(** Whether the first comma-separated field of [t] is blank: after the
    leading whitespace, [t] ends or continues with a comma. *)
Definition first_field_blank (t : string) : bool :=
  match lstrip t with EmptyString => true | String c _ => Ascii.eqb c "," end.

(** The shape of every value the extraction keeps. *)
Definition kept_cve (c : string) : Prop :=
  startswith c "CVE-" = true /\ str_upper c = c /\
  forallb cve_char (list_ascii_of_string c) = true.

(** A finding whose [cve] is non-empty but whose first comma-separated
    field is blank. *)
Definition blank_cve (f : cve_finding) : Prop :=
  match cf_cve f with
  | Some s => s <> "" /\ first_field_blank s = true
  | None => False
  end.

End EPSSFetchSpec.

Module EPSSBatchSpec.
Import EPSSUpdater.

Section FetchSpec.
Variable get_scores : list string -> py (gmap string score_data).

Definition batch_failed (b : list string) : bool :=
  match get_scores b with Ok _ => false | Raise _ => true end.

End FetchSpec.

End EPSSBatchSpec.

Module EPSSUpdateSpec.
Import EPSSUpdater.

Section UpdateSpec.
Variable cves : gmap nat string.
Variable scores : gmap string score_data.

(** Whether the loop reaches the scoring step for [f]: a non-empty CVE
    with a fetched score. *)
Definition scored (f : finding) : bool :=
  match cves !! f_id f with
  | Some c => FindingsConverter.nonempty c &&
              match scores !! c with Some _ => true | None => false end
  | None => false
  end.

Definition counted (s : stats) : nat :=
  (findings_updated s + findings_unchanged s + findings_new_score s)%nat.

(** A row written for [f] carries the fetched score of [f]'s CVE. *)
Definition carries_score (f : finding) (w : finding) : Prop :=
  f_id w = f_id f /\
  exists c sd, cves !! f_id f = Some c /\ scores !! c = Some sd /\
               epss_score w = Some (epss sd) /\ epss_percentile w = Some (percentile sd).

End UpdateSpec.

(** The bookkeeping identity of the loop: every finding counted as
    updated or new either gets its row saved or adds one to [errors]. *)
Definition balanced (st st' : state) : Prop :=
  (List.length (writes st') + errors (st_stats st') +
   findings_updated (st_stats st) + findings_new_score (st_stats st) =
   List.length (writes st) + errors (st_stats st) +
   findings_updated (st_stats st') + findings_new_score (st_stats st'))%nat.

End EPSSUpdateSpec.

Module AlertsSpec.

----------------

WHAT YOU ARE ASKED TO DO: Above are the entries. Quote exactly the lines from the one bearing "Variable get_scores : list" through the one bearing "FindingsConverter.nonempty c &&".

RESPONSE FOR THIS EXERCISE:
Variable get_scores : list string -> py (gmap string score_data).

Definition batch_failed (b : list string) : bool :=
  match get_scores b with Ok _ => false | Raise _ => true end.

End FetchSpec.

End EPSSBatchSpec.

Module EPSSUpdateSpec.
Import EPSSUpdater.

Section UpdateSpec.
Variable cves : gmap nat string.
Variable scores : gmap string score_data.

(** Whether the loop reaches the scoring step for [f]: a non-empty CVE
    with a fetched score. *)
Definition scored (f : finding) : bool :=
  match cves !! f_id f with
  | Some c => FindingsConverter.nonempty c &&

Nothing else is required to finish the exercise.